Jeff Gordon Unveils New Paint Scheme on "Today;" Rusty Not So Rusty?
NASCAR fans, are you sick and tired of the worst kept secrets in motorsports? Well fear no longer!
Sure, you've seen all those fictional "2009" paint schemes on the net that are being made on the DuPont Chevy on NASCAR Racing 2003 simulator sites.
This morning, the world caught a bit of a surprise when one of the sport's greatest drivers and ambassadors officially unveiled his new car for the upcoming season.
Jeff Gordon, four-time NASCAR Cup Champ and victor of 81 (so far) career points races, was on NBC's Today Show to reveal the third and last rendition of his famed No. 24 Hendrick Motorsports Chevy.

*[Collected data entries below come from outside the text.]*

(** * license-blacklist-scanner: the license aggregation pipeline of [src/index.ts]

    A shallow embedding of [run]: SBOM ingestion with the npm registry
    fallback, the two insertion-ordered aggregation maps, and the Markdown
    and Slack renderings, followed by the properties of the pipeline. *)

From Stdlib Require Import String Ascii List Bool Arith Lia Permutation.
Import ListNotations.
Open Scope string_scope.

(** ** JavaScript strings *)

Module Js.

(** The line feed of the template literals. *)
Definition nl : string := String "010"%char EmptyString.

(** [!!s] for an optional string: [undefined] and the empty string are falsy. *)
Definition truthy (s : option string) : bool :=
  match s with
  | None => false
  | Some s => negb (s =? EmptyString)
  end.

(** [s.replace(/ /g, "-")]. *)
Fixpoint replaceSpaces (s : string) : string :=
  match s with
  | EmptyString => EmptyString
  | String c rest =>
      String (if Ascii.eqb c " "%char then "-"%char else c) (replaceSpaces rest)
  end.

(** [s.split(",")]; [acc] is the segment read so far. *)
Fixpoint splitFrom (acc s : string) : list string :=
  match s with
  | EmptyString => [acc]
  | String c rest =>
      if Ascii.eqb c ","%char then acc :: splitFrom EmptyString rest
      else splitFrom (acc ++ String c EmptyString) rest
  end.

Definition splitComma (s : string) : list string := splitFrom EmptyString s.

(** [arr.includes(x)] on an array of strings. *)
Definition includes (arr : list string) (x : string) : bool :=
  existsb (String.eqb x) arr.

(** [arr.join(sep)] on an array of strings. *)
Definition join (sep : string) (arr : list string) : string :=
  String.concat sep arr.

(** [`${arr}`]: an array in a template literal is joined with commas. *)
Definition arrayToString (arr : list string) : string := join "," arr.

(** [arr.map((x, idx) => f x idx)]. *)
Fixpoint mapiFrom {A B : Type} (i : nat) (f : A -> nat -> B) (l : list A)
  : list B :=
  match l with
  | [] => []
  | x :: rest => f x i :: mapiFrom (S i) f rest
  end.

Definition mapi {A B : Type} (f : A -> nat -> B) (l : list A) : list B :=
  mapiFrom 0 f l.

(** [s.startsWith(p)] and [s.includes(p)]. *)
Fixpoint startsWith (p s : string) : bool :=
  match p, s with
  | EmptyString, _ => true
  | String a p', String b s' => Ascii.eqb a b && startsWith p' s'
  | String _ _, EmptyString => false
  end.

Fixpoint strIncludes (p s : string) : bool :=
  startsWith p s ||
  match s with
  | EmptyString => false
  | String _ s' => strIncludes p s'
  end.

(** The characters of a string. *)
Fixpoint chars (s : string) : list ascii :=
  match s with
  | EmptyString => []
  | String c rest => c :: chars rest
  end.

Definition hasSpace (s : string) : Prop := In " "%char (chars s).

End Js.

(** ** The insertion-ordered [Map] with string keys

    A [Map] iterates in insertion order; [set] on a key already present
    keeps the key's position and replaces its value. *)

Module JsMap.

Definition t (V : Type) : Type := list (string * V).

Definition empty {V : Type} : t V := [].

Fixpoint get {V : Type} (k : string) (m : t V) : option V :=
  match m with
  | [] => None
  | (k', v) :: rest => if k =? k' then Some v else get k rest
  end.

Definition has {V : Type} (k : string) (m : t V) : bool :=
  match get k m with
  | Some _ => true
  | None => false
  end.

Fixpoint set {V : Type} (k : string) (v : V) (m : t V) : t V :=
  match m with
  | [] => [(k, v)]
  | (k', v') :: rest =>
      if k =? k' then (k, v) :: rest else (k', v') :: set k v rest
  end.

Definition keys {V : Type} (m : t V) : list string := map fst m.

Definition size {V : Type} (m : t V) : nat := length m.

End JsMap.

(** ** Data model *)

Record PackageData : Type := mkPackageData {
  name : string;
  version : string;
  license : string
}.

Record MappedPackageData : Type := mkMapped {
  repo : string;
  mversion : string
}.

Definition PackageDataMap : Type :=
  JsMap.t (JsMap.t (list MappedPackageData)).

(** One package entry of a repository's SBOM; each field may be absent. *)
Record SbomPackage : Type := mkSbomPackage {
  sbom_name : option string;
  versionInfo : option string;
  licenseConcluded : option string
}.

(** One element of [pkgsByRepo]. *)
Record RepoPackages : Type := mkRepoPackages {
  rp_repo : string;
  packages : list PackageData
}.

(** ** The registry fallback and the effects of ingestion

    [packageJson] is the npm registry: a request either rejects or fulfils
    with metadata whose [license] may be missing. The registry is any
    function of the request and of a state of the outside world; every
    request made is recorded. *)

Inductive Settled : Type :=
| Rejected
| Fulfilled (pkgLicense : option string).

Record Net (World : Type) : Type := mkNet {
  world : World;
  requests : list (string * option string)
}.
Arguments mkNet {World} _ _.
Arguments world {World} _.
Arguments requests {World} _.

Definition Registry (World : Type) : Type :=
  string -> option string -> World -> Settled * World.

Definition IO (World A : Type) : Type := Net World -> A * Net World.

Definition ret {World A : Type} (a : A) : IO World A := fun n => (a, n).

Definition bind {World A B : Type} (m : IO World A) (k : A -> IO World B)
  : IO World B :=
  fun n => let (a, n') := m n in k a n'.

Notation "x <- m ;; k" := (bind m (fun x => k))
  (at level 61, m at next level, right associativity).

(** [Promise.all(xs.map(f))] for promises that do not reject: the calls are
    started in array order and the results keep that order. *)
Fixpoint promiseAllMap {World A B : Type} (f : A -> IO World B) (xs : list A)
  : IO World (list B) :=
  match xs with
  | [] => ret []
  | x :: rest =>
      y <- f x ;;
      ys <- promiseAllMap f rest ;;
      ret (y :: ys)
  end.

Section Ingestion.

Context {World : Type}.
Variable packageJson : Registry World.

Definition requestPackageJson (pkgName : string) (ver : option string)
  : IO World Settled :=
  fun n =>
    let (r, w') := packageJson pkgName ver (world n) in
    (r, mkNet w' (requests n ++ [(pkgName, ver)])%list).

(** [resolveLicenseFromNPM]: [.then(license ?? "Unknown")] and
    [.catch(() => "Unknown")]. *)
Definition resolveLicenseFromNPM (pkgName : string) (ver : option string)
  : IO World string :=
  r <- requestPackageJson pkgName ver ;;
  ret (match r with
       | Fulfilled (Some l) => l
       | Fulfilled None => "Unknown"
       | Rejected => "Unknown"
       end).

(** The filter of the SBOM's packages:
    [pkg.name && pkg.versionInfo !== "main"]. *)
Definition keepPackage (pkg : SbomPackage) : bool :=
  Js.truthy (sbom_name pkg) &&
  match versionInfo pkg with
  | Some v => negb (v =? "main")
  | None => true
  end.

(** [name as string]: a cast; the filter has kept only named entries. *)
Definition asString (s : option string) : string :=
  match s with
  | Some s => s
  | None => EmptyString
  end.

(** The parenthesised expression
    [licenseConcluded ?? (await resolveLicenseFromNPM(name, versionInfo))]:
    [??] takes its right side only when the left is [undefined]. *)
Definition concludeLicense (pkg : SbomPackage) : IO World string :=
  match licenseConcluded pkg with
  | Some l => ret l
  | None => resolveLicenseFromNPM (asString (sbom_name pkg)) (versionInfo pkg)
  end.

(** The body of the [.map] over the kept packages. *)
Definition toPackageData (pkg : SbomPackage) : IO World PackageData :=
  raw <- concludeLicense pkg ;;
  ret {| name := asString (sbom_name pkg);
         version := match versionInfo pkg with
                    | Some v => v
                    | None => "Missing version data"
                    end;
         license := Js.replaceSpaces raw |}.

Definition ingestPackages (pkgs : list SbomPackage)
  : IO World (list PackageData) :=
  promiseAllMap toPackageData (filter keepPackage pkgs).

End Ingestion.

(** ** Outcomes of [run]

    [run] either throws one of its errors or returns after printing the
    Markdown report. The errors are told apart by their message:
    "missing credentials!", "no blacklist provided!", "no organisation
    github URL provided!", "authentication failed" and "failed to retrieve
    repos for org ...". *)

Inductive RunError : Type :=
| MissingCredentials
| NoBlacklist
| NoOrgUrl
| AuthenticationFailed
| ReposUnavailable.

Inductive Outcome (A : Type) : Type :=
| Threw (e : RunError)
| Returned (a : A).
Arguments Threw {A} _.
Arguments Returned {A} _.

(** [Promise.all] over settled promises: the first rejection wins. *)
Fixpoint allReturned {A : Type} (os : list (Outcome A)) : Outcome (list A) :=
  match os with
  | [] => Returned []
  | Threw e :: _ => Threw e
  | Returned a :: rest =>
      match allReturned rest with
      | Threw e => Threw e
      | Returned l => Returned (a :: l)
      end
  end.

(** A repository of the organisation with the reply to its SBOM request;
    [None] is a rejected request. *)
Record OrgRepo : Type := mkOrgRepo {
  repo_name : string;
  sbomPackages : option (list SbomPackage)
}.

(** The replies of GitHub: whether ["/app"] returned data, and the
    repositories of the organisation ([None]: the listing rejected). *)
Record GitHub : Type := mkGitHub {
  appData : bool;
  orgRepos : option (list OrgRepo)
}.

Record Env : Type := mkEnv {
  GH_APP_ID : option string;
  GH_APP_PRIVATE_KEY : option string;
  GH_ORG_URL : option string;
  GH_ORG_INSTALLATION_ID : option string;
  LICENSE_BLACKLIST : option string;
  SLACK_WEBHOOK_URL : option string
}.

Section Repositories.

Context {World : Type}.
Variable packageJson : Registry World.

Most online rumors (did I say rumors?) had said that the car would have a black base with a paint scheme similar to his Hot Hues ride from the Fontana and Indy races of 2006, while others have speculated that the car will be his current fire scheme altered with black as its base.
Well, fans who loved the flames scheme need not fret. Instead, we'll be talking about the FireStorm scheme. This car takes the current flames scheme to the next level with a black base complimented by sleek and very sharp flames that have some blue/green hues at the end.
The traditional yellow No. 24's remain the same, but it appears that Gordon will gain a new associate sponsor not pictured in this media handout picture from Goracing.com.
In case any Gordon fan saw his interview with NASCAR.com's Riki Rachtman, J-Go mentioned about a new associate sponsor that would join the team and that new partner will be none other than the National Guard. Seems like some B/Rers know their stuff (see Kelly Crandall's article on this in the comment section)!
Never one to stray away from flashy cars, the 37-year-old driver from Vallejo, Calif., started his Cup career with a bang with the famous Rainbow Warrior scheme that ran from his debut at Atlanta in 1992 to the season finale at the same track eight years later.
The public would then see a leaked flames scheme on the pages of Jayski in the fall of 2000, which shocked some Gordon fans, as the rainbow scheme was a fixture on the circuit to what Earnhardt fans were accustomed to with the black Goodwrench colors from 1988 to 2001.
However the flames look to the car was a popular scheme amongst fans and, as ol' DW put it, flames just make a car look faster and cooler.
This incarnation of his car lasted from the 2001 championship season for Gordon to this season, where Driver 24 sits sixth in points, 143 points away from first in a winless but somewhat decent season.
Where will the FireStorm take the 24 team? All Gordon fans hope to see their driver have a "hot" year with wins and a much better shot at the title than this unusual year.
Then there's the story about 1989 Cup Champ Rusty Wallace, who's made his living these days owning his Nationwide team and commentating for the ESPN/ABC coverage of NASCAR.
Younger brother Kenny Wallace, from his SpeedTV.com blog, wrote that his older sibling is considering a return to the Sprint Cup Series driving for Dale Earnhardt Incorporated.
While a seemingly crazy and wild rumor that sounds more like kicks than absolute seriousness, as a fan, it does seem intriguing.
Though Rusty has stated his peace on retirement and work with ESPN and ABC, there surely is some competitive fire left with the sport's King of Short Tracks.
The sport is said to be lacking a personality, although Tony Stewart and Gibbs Racing fans may beg to differ.
And while the sport has tightly limited and then redacted its stance on drivers wearing their emotions on their sleeves, there has not been a true rivalry on the track that has left us thinking of days when we'd go, "Yep, it's Wallace and Earnhardt!" or "Oh DW and Davey Allison, they just can't stop crashing each other."
Rusty Wallace may be just the temporary kick the sport needs. He is definitely not afraid to speak his mind with his mouth and car, and if he adjusts quickly to the Car of Tomorrow brand of racing, we just might see a page of Classic NASCAR coming to life in the New Wave of stock cars.